Dal 1 al 5 aprile, presso il Washington Convention Center, si è svolto anche quest’anno l’appuntamento annuale AACR, dove migliaia di ricercatori e scienziati provenienti da tutto il mondo (lo scorso anno erano 8 mila i partecipanti) hanno presentato le ultime novità nella lotta contro i tumori.

Ecco alcune novità

Diminuiscono i tumori associati all’HIV. Questo grazie all’introduzione delle nuove terapie antiretrovirali usate dai pazienti con AIDS. Anche se in questi pazienti viene riscontrato un aumento dei casi di tumori alla prostata, al polmone e altri tumori come il linfoma non-Hodgkin e il sarcoma di Kaposi, ma questo è dovuto all’aumento dell’età media della popolazione con HIV.

Nel 2006, negli Stati Uniti, i siero positivi over 65enni erano solo il 4%. Nel 2030 saranno il 20%.

Nel melanoma avanzato, ha dato una risposta positiva e duratura la combinazione di ipilimumab (Yervoy) e Coxsackievirus A21 (CVA21; Cavatak), anche nei casi in cui precedenti trattamenti erano falliti. In uno studio di Fase Ib, su 22 pazienti, 11 hanno avuto una risposta completa (guarigione), decisamente positivo rispetto ai due farmaci presi singolarmente dove le risposte non sono superiori all’11% e 28%, per ipilimumab e CVA21, rispettivamente. Sempre nel melanoma, la combinazione tra un inibitore della IDO, indoximod, e un anticorpo monoclonale, pembrolizumab, nel 52% dei casi ha dato una risposta parziale o totale (guarigione) dei pazienti.

L’uso di aspirina nella prevenzione. E’ noto, ed è già nella pratica clinica, l’uso dell’aspirina a basso dosaggio, nei soggetti da 50 a 69 anni, nella prevenzione cardiovascolare e nel cancro al colon-retto. Ricercatori di Harvard hanno presentato i risultati di uno studio osservazionale, durato 32 anni, oltre 86mila donne e quasi 43mila uomini (dal 1980 al 2012) che avevano preso regolarmente aspirina.

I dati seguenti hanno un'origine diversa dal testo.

(** An Event or Command mailbox never evicts or coalesces: admission leaves
    every message that has not expired in the queue. *)
Theorem only_signals_are_displaced mb r message mb' records :
  reachable mb -> mb_message_class mb <> ClassSignal ->
  try_offer message r mb = (mb', Ok (MkOfferReport EnqueueAdmitted records)) ->
  exists item, queued_message item = message /\
    mb_queue mb' = live r (mb_queue mb) ++ [item] /\ records = expiry_records r (mb_queue mb).
Proof.
  intros Hr Hcls H. pose proof (reachable_policy mb Hr) as Hpol. apply reachable_inv in Hr as Hi.
  destruct (try_offer_cases mb r message Hi) as
    [(e & Ho & _)|[(Hl & o & _ & Ho)|(Hl & plan & d & reason & Hp & Ho)]];
    rewrite Ho in H; [done|done|]. injection H as <- Hout <-.
  assert (plan_decision plan = PlanAdmit) as Hadm by by destruct (plan_decision plan).
  pose proof (planned_decision _ _ _ _ _ _ Hp) as Hdec. rewrite Hadm in Hdec.
  destruct Hdec as (_ & _ & _ & _ & _ & _ & _ & _ & Hd). unfold policy_displacement in Hd.
  assert (d = []) as ->.
  { by destruct (mb_message_class mb), (limit_overflow (mb_limits mb)). }
  eexists. split; [|split].
  2: { destruct mb; simpl. unfold queue_after_offer. rewrite kept_nothing.
       rewrite bool_decide_eq_true_2 by done. done. }
  - done.
  - rewrite (planned_expired _ _ _ _ _ _ Hp), (planned_displaced _ _ _ _ _ _ Hp).
    assert (removed [] mb = []) as -> by (apply select_from_none; done). apply app_nil_r.
Qed.

(** ** A concrete mailbox *)

Module Demo.

Definition id16 (n : N) : bytes16 := vreplicate 16 (byte_of_N n).
Definition demo_domain : ClockDomainRef := MkClockDomainRef (id16 1).
Definition demo_generation : ClockGeneration := MkClockGeneration 1.
Definition demo_schema : SchemaRef := MkSchemaRef (id16 2) 1 (MkDigest32 (vreplicate 32 x00)).
Definition at_tick (n : N) : ClockReading := MkClockReading demo_domain demo_generation (from_ticks n).
Definition until (n : N) : MonotonicDeadline :=
  MkMonotonicDeadline demo_domain demo_generation (from_ticks n).
Definition msg (n bytes deadline : N) (interaction : InteractionKind) : ValidatedMessage :=
  validated_message_new (MkMessageId (id16 n)) demo_schema interaction None (until deadline)
    (MkPayloadHandle (replicate (N.to_nat bytes) x00) bytes).
Record DispatchPolicy := MkDispatchPolicy {
  slots : list DispatchSlot;
  classes : per_class DispatchClassPolicy;
  class_deficit : per_class N;
  class_cursor : nat;
  class_visit_open : bool;
  slot_cursor : per_class nat;
  last_class : option DispatchClass;
  class_burst : N;
  last_slot : option nat;
  slot_burst : N;
  direct_scan : bool;
  direct_cursor : nat;
}.
Definition set_slots (v : list DispatchSlot) (p : DispatchPolicy) : DispatchPolicy :=
  let '(MkDispatchPolicy _ b c d e f g h i j k l) := p in MkDispatchPolicy v b c d e f g h i j k l.
Definition set_class_deficit (v : per_class N) (p : DispatchPolicy) : DispatchPolicy :=
  let '(MkDispatchPolicy a b _ d e f g h i j k l) := p in MkDispatchPolicy a b v d e f g h i j k l.
Definition set_class_visit (cursor : nat) (visit_open : bool) (p : DispatchPolicy) : DispatchPolicy :=
  let '(MkDispatchPolicy a b c _ _ f g h i j k l) := p in
  MkDispatchPolicy a b c cursor visit_open f g h i j k l.
Definition set_slot_cursor (v : per_class nat) (p : DispatchPolicy) : DispatchPolicy :=
  let '(MkDispatchPolicy a b c d e _ g h i j k l) := p in MkDispatchPolicy a b c d e v g h i j k l.
Definition set_class_service (class : option DispatchClass) (burst : N) (p : DispatchPolicy)
    : DispatchPolicy :=
  let '(MkDispatchPolicy a b c d e f _ _ i j k l) := p in
  MkDispatchPolicy a b c d e f class burst i j k l.
Definition set_slot_service (slot : option nat) (burst : N) (p : DispatchPolicy) : DispatchPolicy :=
  let '(MkDispatchPolicy a b c d e f g h _ _ k l) := p in
  MkDispatchPolicy a b c d e f g h slot burst k l.
Definition set_direct_cursor (v : nat) (p : DispatchPolicy) : DispatchPolicy :=
  let '(MkDispatchPolicy a b c d e f g h i j k _) := p in MkDispatchPolicy a b c d e f g h i j k v.

#[export] Instance MailboxRef_ord_key : OrdKey MailboxRef.
Proof.
  refine {| key_leb a b := key_leb (mailbox_ref_bytes a) (mailbox_ref_bytes b) |}.
  - intros a b; apply key_leb_total.
  - intros a b c; apply key_leb_trans.
Defined.
Definition mailbox_le : relation MailboxRef := fun a b => key_leb a b = true.
#[export] Instance mailbox_le_dec a b : Decision (mailbox_le a b) := bool_eq_dec _ _.

(** [windows(2).any(|pair| pair[0] == pair[1])]. *)
Fixpoint repeats (l : list MailboxRef) : bool :=
  match l with
  | x :: ((y :: _) as l') => bool_decide (x = y) || repeats l'
  | _ => false
  end.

Valutati sul lungo periodo, si è potuto dimostrare che l’aspirina riduceva la mortalità da cancro del 7% nelle donne e dell’11% negli uomini. La compressa da 0,5 grammi era stata assunta una volta alla settimana, ma anche tutti i giorni. Il dato più rilevante è stato la riduzione del cancro al colon-retto, 31% nelle donne e 30% negli uomini.

Anche il tumore alla mammella (- 11%) nelle donne e alla prostata (-23%) negli uomini completa questa evidenza sperimentale.

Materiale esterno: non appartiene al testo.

(** The credit of [rounds] visits for every eligible class of [cs]. *)
Fixpoint forwarded (rounds : N) (cs : list DispatchClass) (d : per_class N) : per_class N :=
  match cs with
  | [] => d
  | c :: cs =>
      forwarded rounds cs
        (if class_has_eligible p c eligible
         then class_put c (N.min (class_get d c + rounds * quantum (class_get (classes p) c)) MAX_DEFICIT) d
         else d)
  end.

Lemma forwarded_get rounds cs d c :
  NoDup cs ->
  class_get (forwarded rounds cs d) c =
  if bool_decide (c ∈ cs) && class_has_eligible p c eligible
  then N.min (class_get d c + rounds * quantum (class_get (classes p) c)) MAX_DEFICIT
  else class_get d c.
Proof using.
  intros Hnd. revert d; induction Hnd as [|c' cs Hnin Hnd IH]; intros d; [done|]. simpl. rewrite IH.
  destruct (decide (c = c')) as [->|Hne].
  - rewrite bool_decide_eq_false_2 by done.
    rewrite bool_decide_eq_true_2 by left. simpl.
    destruct (class_has_eligible p c' eligible); [|done]. by rewrite class_get_put, decide_True.
  - replace (bool_decide (c ∈ c' :: cs)) with (bool_decide (c ∈ cs))
      by (apply bool_decide_ext; rewrite elem_of_cons; tauto).
    destruct (class_has_eligible p c' eligible); [|done]. by rewrite class_get_put, decide_False.
Qed.

Lemma credit_loop rounds cs d :
  (rounds <= MAX_SERVICE_COST_TOKENS)%N -> (forall c, class_get d c <= MAX_DEFICIT)%N ->
  for_each (credit_empty_rounds eligible rounds) tt cs (set_class_deficit d p) =
  (set_class_deficit (forwarded rounds cs d) p, Ok tt).
Proof using Hinv.
  intros Hr. revert d; induction cs as [|c cs IH]; intros d Hd; simpl; [done|].
  rewrite run_bind. unfold credit_empty_rounds at 1. rewrite run_gets.
  replace (class_has_eligible (set_class_deficit d p) c eligible) with (class_has_eligible p c eligible)
    by (by destruct p).
  destruct (class_has_eligible p c eligible) eqn:Hhas; cbn [negb].
  2:{ rewrite run_ret. by apply IH. }
  pose proof (policy_inv_quantum p Hinv c) as Hq. rewrite max_quantum_value in Hq.
  pose proof (Hd c) as Hdc. rewrite max_deficit_value in Hdc. unfold MAX_SERVICE_COST_TOKENS in Hr.
  assert (rounds * quantum (class_get (classes p) c) <= 1000000 * 256000000)%N as Hmul
    by (apply N.mul_le_mono; lia).
  rewrite run_read. replace (classes (set_class_deficit d p)) with (classes p) by by destruct p.
  unfold checked_mul. rewrite (proj2 (N.leb_le _ _)) by (unfold u64_max; lia). simpl.
  rewrite run_read. replace (class_deficit (set_class_deficit d p)) with d by by destruct p.
  rewrite checked_add_ok by (unfold u64_max; lia). simpl.
  match goal with |- context[for_each _ _ _ ?q] =>
    replace q with (set_class_deficit (class_put c (N.min (class_get d c +
      rounds * quantum (class_get (classes p) c)) MAX_DEFICIT) d) p) by by destruct p end.
  apply IH. intros c'. rewrite class_get_put. case_decide; [lia|apply Hd].
Qed.

Lemma forwarded_zero cs d : (forall c, class_get d c <= MAX_DEFICIT)%N -> forwarded 0 cs d = d.
Proof using.
  revert d; induction cs as [|c cs IH]; intros d Hd; [done|]. simpl. rewrite N.add_0_r.
  rewrite N.min_l by apply Hd.
  destruct (class_has_eligible p c eligible); rewrite IH; try done; [by destruct d, c|].
  intros c'. rewrite class_get_put. case_decide; apply Hd.
Qed.
Local Arguments forwarded : simpl never.

Lemma fast_forward_spec c0 :
  class_visit_open p = false -> class_has_eligible p c0 eligible = true ->
  exists c rounds,
    class_has_eligible p c eligible = true /\ visits_of c = (rounds + 1)%N /\
    fast_forward_empty_class_rounds eligible p =
      (set_class_deficit (forwarded rounds ALL (class_deficit p)) p, Ok tt).
Proof using Hinv Hshort.
  intros Hclosed Hhas0. unfold fast_forward_empty_class_rounds. rewrite run_gets, Hclosed.
  destruct (visits_loop ALL None) as (r & Hrun & H1 & H2 & _). rewrite run_bind, Hrun.
  destruct (H1 c0) as (v & -> & _); [destruct c0; set_solver|done|].
  destruct (H2 v eq_refl) as [?|(c & _ & Hhas & ->)]; [done|].
  destruct (visits_bounds c Hhas) as (_ & Hv1 & _ & Hvm).
  exists c, (visits_of c - 1)%N. split; [done|]. split; [lia|].
  rewrite run_bind, run_lift.
  replace (ok_or _ _) with (Ok (E := DispatcherError) (visits_of c - 1)%N)
    by (simpl; by rewrite checked_sub_ok).
  assert (set_class_deficit (class_deficit p) p = p) as Hid by by destruct p.
  destruct (N.eqb_spec (visits_of c - 1) 0) as [E0|E0].
  - rewrite run_ret, E0, forwarded_zero by apply Hinv. by rewrite Hid.
  - rewrite <-Hid at 1. apply credit_loop; [lia|apply Hinv].
Qed.
End fast_forward.

(** ** Hierarchical selection always serves an eligible slot *)

Lemma elem_of_ALL c : c ∈ ALL.
Proof. destruct c; set_solver. Qed.

Lemma set_class_deficit_facts d p :
  policy_inv p -> (forall c, class_get d c <= MAX_DEFICIT)%N ->
  policy_inv (set_class_deficit d p) /\ same_service p (set_class_deficit d p) /\
  slots (set_class_deficit d p) = slots p /\ class_cursor (set_class_deficit d p) = class_cursor p /\
  class_visit_open (set_class_deficit d p) = class_visit_open p /\
  class_deficit (set_class_deficit d p) = d.
Proof.
  intros [Hne Hok Hq Hdef Hc Hdir] Hd. split_and!; try (by destruct p).
  destruct p; constructor; simpl; try done. unfold slots_evolve. reflexivity.
Qed.

Lemma pick_same_slots eligible p p' c :
  same_service p p' -> slots p' = slots p -> pick eligible p' c = pick eligible p c.
Proof.
  intros Hs Hsl. unfold pick, class_scan. rewrite (same_slot_cursor _ _ Hs), Hsl.
  apply first_of_ext. intros i _. rewrite (candidate_same _ _ _ _ _ Hs). unfold affordable.
  by rewrite Hsl.
Qed.

(** After the fast forward a pass cannot stay idle: the class that was
    closest now has the credit it was missing. *)
Lemma forwarded_pass_serves eligible p c rounds p' cs :
  policy_inv p -> all_short eligible p -> class_visit_open p = false ->
  class_has_eligible p c eligible = true -> visits_of eligible p c = (rounds + 1)%N -> c ∈ cs ->
  idle_pass eligible cs (set_class_deficit (forwarded eligible p rounds ALL (class_deficit p)) p) p' ->
  False.
Proof.
  intros Hi Hshort Hclosed Hhas Hvis Hin Hidle.
  assert (forall c, class_get (forwarded eligible p rounds ALL (class_deficit p)) c <= MAX_DEFICIT)%N
    as Hmax.
  { intros c'. rewrite forwarded_get by (apply (bool_decide_unpack _); reflexivity).
    destruct (_ && _); [lia|apply Hi]. }
  destruct (set_class_deficit_facts _ p Hi Hmax) as (Hi2 & Hs2 & Hsl2 & _ & Hv2 & Hd2).
  set (p2 := set_class_deficit _ p) in *.
  destruct (idle_short _ _ _ _ Hidle c Hin) as (i & s & Hp & Hs & Hlt & Hd & Hst).
  { by rewrite (class_has_eligible_evolves _ _ _ _ (same_slots _ _ Hs2)). }
  rewrite Hv2 in Hd. specialize (Hd Hclosed). rewrite Hd2, (same_classes _ _ Hs2) in Hd.
  rewrite forwarded_get in Hd by (apply (bool_decide_unpack _); reflexivity).
  rewrite bool_decide_eq_true_2, Hhas in Hd by apply elem_of_ALL. cbn [andb] in Hd.
  destruct (Hshort c Hhas) as (j & sj & Hpj & Hsj & Hltj).
  rewrite (pick_same_slots _ _ _ _ Hs2 Hsl2) in Hst. specialize (Hst j Hpj) as ->.
  destruct (visits_bounds eligible p Hi Hshort c Hhas) as (_ & _ & Hcover & _).
  unfold missing_credit in Hcover. rewrite Hpj, Hsj, Hvis in Hcover.
  assert (slot_cost s = slot_cost sj) as Hcost.
  { rewrite <-Hsl2 in Hsj.
    destruct (slots_evolve_lookup _ _ _ _ (same_slots _ _ (idle_same _ _ _ _ Hidle)) Hsj)
      as (s' & Hs' & Hev). simplify_eq. by apply slot_evolves_fields in Hev as (_ & _ & -> & _). }
  assert (slot_ok sj) as Hok by (eapply Forall_lookup_1; [apply Hi|done]).
  pose proof (slot_ok_cost sj Hok). unfold MAX_SERVICE_COST_TOKENS in *.
  rewrite max_deficit_value in *. lia.
Qed.

(** The slots are the same up to deficits, and so is the configuration. *)
Record policy_evolves (p p' : DispatchPolicy) : Prop := {
  evolves_inv : policy_inv p';
  evolves_slots : slots_evolve p p';
  evolves_classes : classes p' = classes p;
  evolves_direct : direct_scan p' = direct_scan p /\ direct_cursor p' = direct_cursor p;
}.
Lemma served_evolves p pm p' c i :
  same_service p pm -> served c i pm p' -> policy_evolves p p'.
Proof.
  intros [] []. constructor; [done|by etrans|congruence|].
  split; destruct_and!; congruence.
Qed.

Lemma select_hierarchical_spec eligible p c :
  policy_inv p -> class_has_eligible p c eligible = true ->
  exists p' i, select_hierarchical eligible p = (p', Ok i) /\ eligible_at eligible i = true /\
    policy_evolves p p' /\ i < length (slots p).
Proof.
  intros Hi Hhas. unfold select_hierarchical, select_hierarchical_pass.
  destruct (policy_inv_cursor p Hi) as [c0 Hc0].
  destruct (pass_loop_spec eligible CLASS_COUNT p c0 None Hi Hc0 (turns_NoDup c0)) as
    (p1 & res & Hrun & Hres); [done|]. rewrite run_bind, Hrun.
  destruct res as [i|].
  { destruct Hres as [He (cf & pm & Hsm & Hsv)]. exists p1, i. split; [done|]. split; [done|].
    split; [by eapply served_evolves|].
    rewrite <-(slots_evolve_length _ _ (same_slots _ _ Hsm)). apply Hsv. }
  destruct Hres as [_ Hidle].
  assert (forall c, c ∈ turns c0 CLASS_COUNT) as Hall.
  { intros c'. rewrite (turns_all c0). apply elem_of_ALL. }
  destruct Hidle as [Hi1 Hs1 _ Hshort1 Hv1]. specialize (Hv1 ltac:(done)).
  assert (all_short eligible p1) as Hshort.
  { intros c' Hh. destruct (Hshort1 c' (Hall c')) as (i & s & ? & ? & ? & _); [|by exists i, s].
    by rewrite <-(class_has_eligible_evolves _ _ _ _ (same_slots _ _ Hs1)). }
  assert (class_has_eligible p1 c eligible = true) as Hhas1.
  { by rewrite (class_has_eligible_evolves _ _ _ _ (same_slots _ _ Hs1)). }
  destruct (fast_forward_spec eligible p1 Hi1 Hshort c Hv1 Hhas1) as (cm & rounds & Hcm & Hvis & Hff).
  rewrite run_bind, Hff.
  assert (forall c, class_get (forwarded eligible p1 rounds ALL (class_deficit p1)) c <= MAX_DEFICIT)%N
    as Hmax.
  { intros c'. rewrite forwarded_get by (apply (bool_decide_unpack _); reflexivity).
    destruct (_ && _); [lia|apply Hi1]. }
  destruct (set_class_deficit_facts _ p1 Hi1 Hmax) as (Hi2 & Hs2 & _).
  destruct (policy_inv_cursor _ Hi2) as [c2 Hc2].
  destruct (pass_loop_spec eligible CLASS_COUNT _ c2 None Hi2 Hc2 (turns_NoDup c2)) as
    (p3 & res & Hrun3 & Hres3); [done|]. rewrite run_bind, Hrun3.
  destruct res as [i|].
  - destruct Hres3 as [He (cf & pm & Hsm & Hsv)]. exists p3, i. split; [done|]. split; [done|].
    assert (same_service p pm) as Hsp by (etrans; [done|]; by etrans).
    split; [by eapply served_evolves|].
    rewrite <-(slots_evolve_length _ _ (same_slots _ _ Hsp)). apply Hsv.
  - exfalso. destruct Hres3 as [_ Hidle3].
    refine (forwarded_pass_serves _ _ _ _ _ _ Hi1 Hshort Hv1 Hcm Hvis _ Hidle3).
    rewrite (turns_all c2). apply elem_of_ALL.
Qed.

Dormire poco fa male alla prostata. Due grossi studi, a partire dagli anni ’50 fino al 1972 il primo, e dal 1982 al 2012 il secondo, coinvolti oltre 407mila uomini, basati su quanto i partecipanti dichiaravano sulla loro qualità del sonno (durata, insonnia, ecc.) hanno permesso di schedare i volontari. Andando ad analizzare le schede dei pazienti deceduti, per un cancro alla prostata, sono arrivati a questa sorprendente conclusione. Gli uomini under 65enni, che nei precedenti 8 anni dormivano solo 3-5 ore per notte, avevano il 55% di rischio in più di avere un cancro alla prostata, rispetto a quelli che dormivano 7 ore per notte.

Con 6 ore di sonno il rischio aumenta del 29%. Invece, per gli over-65enni non è stata trovata alcuna relazione tra ore di sonno e rischio di cancro alla prostata. Gli autori hanno ipotizzato un ruolo della melatonina in questo fenomeno, ormone che si produce al buio e che, invece, chi dorme poco e trascorre meno ore al buio, produce meno. I livelli di melatonina si riducono progressivamente con l’età, e questo spiegherebbe quanto osservato negli ultra-65enni.

Pazienti con tumore al polmone dopo 5 anni, trattati con nivolumab (Opdivo). Una piccola percentuale di pazienti (16%) - con carcinoma polmonare non a piccole cellule (NSCLC) trattati con nivolumab, un inibitore PD1, un soppressore dell'immunità anti-tumorale – ha mostrato una sopravvivenza a 5 anni.

Un grosso risultato per una patologia che, trattata diversamente, non dà speranze di vita oltre un anno.

Queste sono solo alcune novità selezionate tra le migliaia presentate a questo importante meeting internazionale.